Mutualisation, reconditionnement, amortissements…
Côté matériel, en tout cas, la bibliothèque de Lyon a par exemple décidé de diminuer le nombre de photocopieurs, ce qui a nécessité un accompagnement des équipes. Un inventaire du parc de tablettes mené dans le cadre de la démarche BNR et un questionnaire auprès des bibliothécaires qui les utilisent va conduire à une modification des usages avec, potentiellement, une réduction du nombre de tablettes ou des mutualisations, et de meilleurs protections…
D’autres idées ont germé comme l’allongement des conventions d’amortissement du matériel. Ou l’achat d’appareils reconditionnés, ce qui ne va pas forcément de soi : certains DSI y pensent voire passent à l’acte mais d’autres ne l’envisagent pas, pour des raisons diverses. Pour Mélanie le Torrec, « peut-être qu’il faudra faire durer le matériel plus longtemps parce qu’on naura pas le choix ». Dans certaines collectivités, d’ailleurs, les services informatiques se sont mis à réparer les appareils eux-mêmes…
« On donne trop d’informations à nos usagers »
La question des services numériques utilisés par les bibliothèques et ceux fournis au public doit aussi être examinée. La responsable lyonnaise a déploré une forme d’« obésité informationnelle. On donne trop d’informations à nos usagers », selon elle, et il faudrait leur demander lesquelles leur sont utiles.
Pour Thomas Courtial, directeur du développement numérique de l’établissement public territorial Grand-Orly Seine Bièvre, les services peuvent et doivent s’interroger sur ce qu’ils diffusent et exposent, et sur ce qui est consulté.
Au-delà du bilan carbone des services proposés pour un numérique « durable », qui peut être réduit, il a posé les enjeux du numérique « responsable », à la fois en termes économiques, éthiques et de consentement concernant les données personnelles et collectives (logiciels libres, choix d’un navigateur, des outils de publication, etc.).

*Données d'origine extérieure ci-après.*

(** a row of any bytes: every field takes one, so the loop ends before its fuel *)
Definition takes_a_byte {A} (d : decoder A) : Prop := ∀ buf,
  match d buf with
  | (rest, Ok _) => (length rest < length buf)%nat
  | (_, Err e) => ∃ code, e = system_error code
  end.
Lemma varint_takes_a_byte : takes_a_byte decode_varint.
Proof.
  intros [|b buf]; [by eexists|]. unfold decode_varint. rewrite (action_bind_eq _ _ _ _ _ (step_first_byte b buf)).
  assert (∀ n, match step (decode_fixed_int n) buf with
    | (rest, Ok _) => (length rest < length (b :: buf))%nat | (_, Err e) => ∃ code, e = system_error code end) as Hstep.
  { intros n. pose proof (decode_fixed_extract n buf) as He. unfold extract_fixed_int_from_byte_span_checked in He.
    destruct (Nat.ltb_spec (length buf) n); rewrite He; [by eexists|]. rewrite length_drop. cbn. lia. }
  destruct (b <? 251); [cbn; lia|]. destruct (b =? varint_16); [apply (Hstep 2%nat)|]. destruct (b =? varint_24); [apply (Hstep 3%nat)|].
  destruct (b =? varint_64); [|by eexists]. pose proof (Hstep 8%nat) as H8. unfold mbind, action_bind.
  by destruct (step (decode_fixed_int 8) buf) as [rest [v|e]].
Qed.
Lemma var_string_takes_a_byte : takes_a_byte decode_var_string.
Proof.
  intros buf. unfold decode_var_string, mbind, action_bind, step at 1, step_sized at 1. rewrite bool_decide_true by done.
  pose proof (varint_takes_a_byte buf) as Hv. destruct (decode_varint buf) as [rest [len|e]]; [|done].
  unfold step_sized. destruct (bool_decide _); [cbn; lia|].
  destruct (Z.ltb_spec (Z.of_nat (length rest)) (u64 len)); [by eexists|]. cbn [decode_string app]. rewrite length_drop. lia.
Qed.
Lemma decode_row_fields_nofuel fuel buf :
  (length buf ≤ fuel)%nat → nofuel (decode_row_fields fuel buf).2.
Proof.
  revert buf. induction fuel as [|fuel IH]; intros buf Hf.
  - destruct buf; [done|]. cbn in Hf. lia.
  - cbn [decode_row_fields]. unfold at_end. rewrite gets_bind. case_bool_decide as E; [done|].
    assert (∀ value rest, (length rest < length buf)%nat → nofuel ((rest_fields ← decode_row_fields fuel; mret (value :: rest_fields)) rest).2) as Hnext.
    { intros value rest Hr. specialize (IH rest ltac:(lia)). unfold mbind, action_bind, nofuel in *.
      by destruct (decode_row_fields fuel rest) as [r [fs|e]]. }
    destruct (try_step decode_null buf) as [rest null_res] eqn:Et.
    assert ((∃ b, buf = b :: rest ∧ null_res = Ok (Some ())) ∨ rest = buf ∧ null_res = Ok None) as [(b & -> & ->)|[-> ->]].
    { unfold try_step, step, step_sized in Et. rewrite bool_decide_true in Et by done.
      destruct buf as [|b buf']; [by injection Et as <- <-; right|]. cbn [decode_null] in Et.
      destruct (negb (b =? nul_byte)); injection Et as <- <-; [by right|]. left. eauto. }
    + rewrite (action_bind_eq _ _ _ _ _ Et). change (nofuel ((rest_fields ← decode_row_fields fuel; mret (None :: rest_fields)) rest).2).
      apply Hnext. cbn. lia.
    + rewrite (action_bind_eq _ _ _ _ _ Et). clear Et. pose proof (var_string_takes_a_byte buf) as Hv.
      unfold nofuel, mbind at 1, action_bind at 1. unfold mbind at 1, action_bind at 1. unfold step, step_sized.
      rewrite bool_decide_true by done. destruct (decode_var_string buf) as [rest [s|e]]; cbn [mret action_ret].
      * by apply Hnext.
      * destruct Hv as [code ->]. cbn. done.
Qed.
Lemma decode_row_nofuel buf : nofuel (decode buf 0 : result row).
Proof.
  unfold decode. cbn [decode_value row_codec]. unfold decode_row. pose proof (decode_row_fields_nofuel (length buf) buf ltac:(done)) as Hf.
  unfold nofuel, mbind, action_bind in *. destruct (decode_row_fields (length buf) buf) as [rest [fs|e]]; [done|].
  cbn in *. congruence.
Qed.

Definition row_ok (caps : Z) (v : row) : Prop := Forall (λ f, ∀ s, f = Some s → string_ok s) (row_fields v).
#[export] Program Instance row_laws : CodecLaws row := { codec_ok := row_ok }.
Next Obligation.
  intros caps [fields] Hf. eexists. split; [done|]. unfold ends. cbn [decode_value row_codec row_fields].
  unfold decode_row. rewrite length_fields_bytes. apply ends_bind_last with fields; [by apply decode_row_ok|done].
Qed.

(** ** Client messages *)
#[export] Program Instance client_quit_laws : CodecLaws client_quit := { codec_ok caps v := True }.
Next Obligation. intros caps [] _. by eexists. Qed.
#[export] Program Instance client_reset_connection_laws : CodecLaws client_reset_connection := { codec_ok caps v := True }.
Next Obligation. intros caps [] _. by eexists. Qed.
#[export] Program Instance client_ping_laws : CodecLaws client_ping := { codec_ok caps v := True }.
Next Obligation. intros caps [] _. by eexists. Qed.

(** queries without attributes: no server here announces them *)
Definition client_query_ok (caps : Z) (v : client_query) : Prop := cq_values v = [].
#[export] Program Instance client_query_laws : CodecLaws client_query := { codec_ok := client_query_ok }.
Next Obligation.
  intros caps [statement values] Hv. unfold client_query_ok in Hv. cbn [cq_values] in Hv. subst. cbn [accumulate_fields client_query_codec decode_value].
  unfold client_query_fields, decode_client_query. cbn [cq_values cq_statement].
  destruct (has caps query_attributes); (eexists; split; [done|]); [|read_fields; done].
  cbn [app param_values_fields foldM mbind result_bind length]. rewrite bool_decide_true by done. read_fields.
  change (negb (1 =? 1)) with false. change (0 <? Z.of_nat 0) with false. read_fields. done.
Qed.
Lemma frames_run c caps n packets n' b :
  frames n packets n' →
  runs (replies caps n b) c (on_socket (async_write_mysql_frames packets)) (λ _ ph c', c' = c ∧
    ph = replies caps n' (if bool_decide (packets = []) then b else true)).
Proof.
  unfold async_write_mysql_frames. revert n b. induction packets as [|data packets IH]; intros n b; cbn [frames for_each].
  - intros -> w tr s' r Ht [= <- <-]. by eexists.
  - intros [[payload ->] Hf]. apply runs_on_socket_bind. eapply runs_bind.
    { apply (runs_write _ (replies caps (u8 (n + 1)) true)). intros ok Hs. cbn [MiniMysqlLaws.proceed].
      rewrite frame_allowed by done. by destruct ok, b. }
    intros [] ph c1 [-> ->]. eapply runs_weaken; [by apply IH|]. intros _ ph c1 [-> ->]. split; [done|].
    by destruct (bool_decide (packets = [])).
Qed.

(** the frames of a result set are the answer *)
Lemma query_runs c handler :
  answers_query handler →
  runs (replies (get_shared_capabilities c) (ctx_sequence_number c) false) c
    (resultset ← on_context handler; _ ← on_socket (async_write_mysql_frames resultset); mret false)
    (λ terminated ph' c', terminated = false → ready ph' c').
Proof.
  intros [Hg Hne]. eapply runs_bind with (Q := λ ps ph' c', ph' = replies (get_shared_capabilities c) (ctx_sequence_number c) false ∧
    get_shared_capabilities c' = get_shared_capabilities c ∧ ps ≠ [] ∧ frames (ctx_sequence_number c) ps (ctx_sequence_number c')).
  { apply runs_on_context. intros c' ps Hr. pose proof (Hne _ _ _ Hr). apply Hg in Hr as [E Hf].
    split_and!; [done|by rewrite E|done..]. }
  intros ps ph' c' (-> & <- & Hps & Hf). eapply runs_bind; [by apply frames_run|]. intros _ ph' c3 [-> ->].
  apply runs_ret. intros _. right. rewrite bool_decide_false by done. by eexists.
Qed.

Lemma events_run events n c :
  ctx_sequence_number c = n →
  runs (dumps events n) c
    (_ ← for_each (λ event_data, send (generate_encoded_binlog_event event_data)) events;
     _ ← send generate_encoded_eof; mret true) (λ terminated ph' c', terminated = true).
Proof.
  revert n c. induction events as [|event events IH]; intros n c Hn; cbn [for_each].
  - eapply runs_bind; [by apply runs_ret with (Q := λ _ ph c', ph = dumps [] n ∧ c' = c)|]. intros _ ph c' [-> ->].
    eapply runs_bind; [apply (answer_runs _ over); [apply generates_eof|by rewrite Hn]|]. by intros; apply runs_ret.
  - apply (proj1 (runs_assoc _ _ _ _ _ _)). eapply runs_bind.
    { apply (runs_send _ (dumps events (u8 (n + 1))) _ _ _ (generates_event event)). intros payload ok Hf ->.
      cbn [MiniMysqlLaws.proceed]. rewrite Hn in *. rewrite Hf. cbn [andb]. rewrite bool_decide_true by done. by destruct ok. }
    intros [] ph c' [-> ->]. apply IH. by rewrite <-Hn.
Qed.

Injonctions contradictoires sur le numérique
« Nous sommes dans un monde d’injonctions contradictoires », a-t-il remarqué, entre les promesses de simplicité et de confort des Gafam et l’usage qu’ils font des données personnelles des usagers. « A partir de quel moment on choisit de baisser notre niveau de confort ou de simplicité, s’est-il interrogé. Il va falloir se poser la question de ce qu’on doit freiner, de ce qu’on doit privilégier, des critères qui alimentent ce choix » et dans lesquels le critère environnemental peut ne pas être dominant. Un numérique responsable n’est peut-être pas forcément durable…
Autant de pistes qui peuvent alimenter la réflexion des bibliothécaires mais aussi celles des usagers lors d’ateliers ou de conférences. Car les habitudes des uns comme des autres, par choix ou par contrainte, sont en cours de transformation.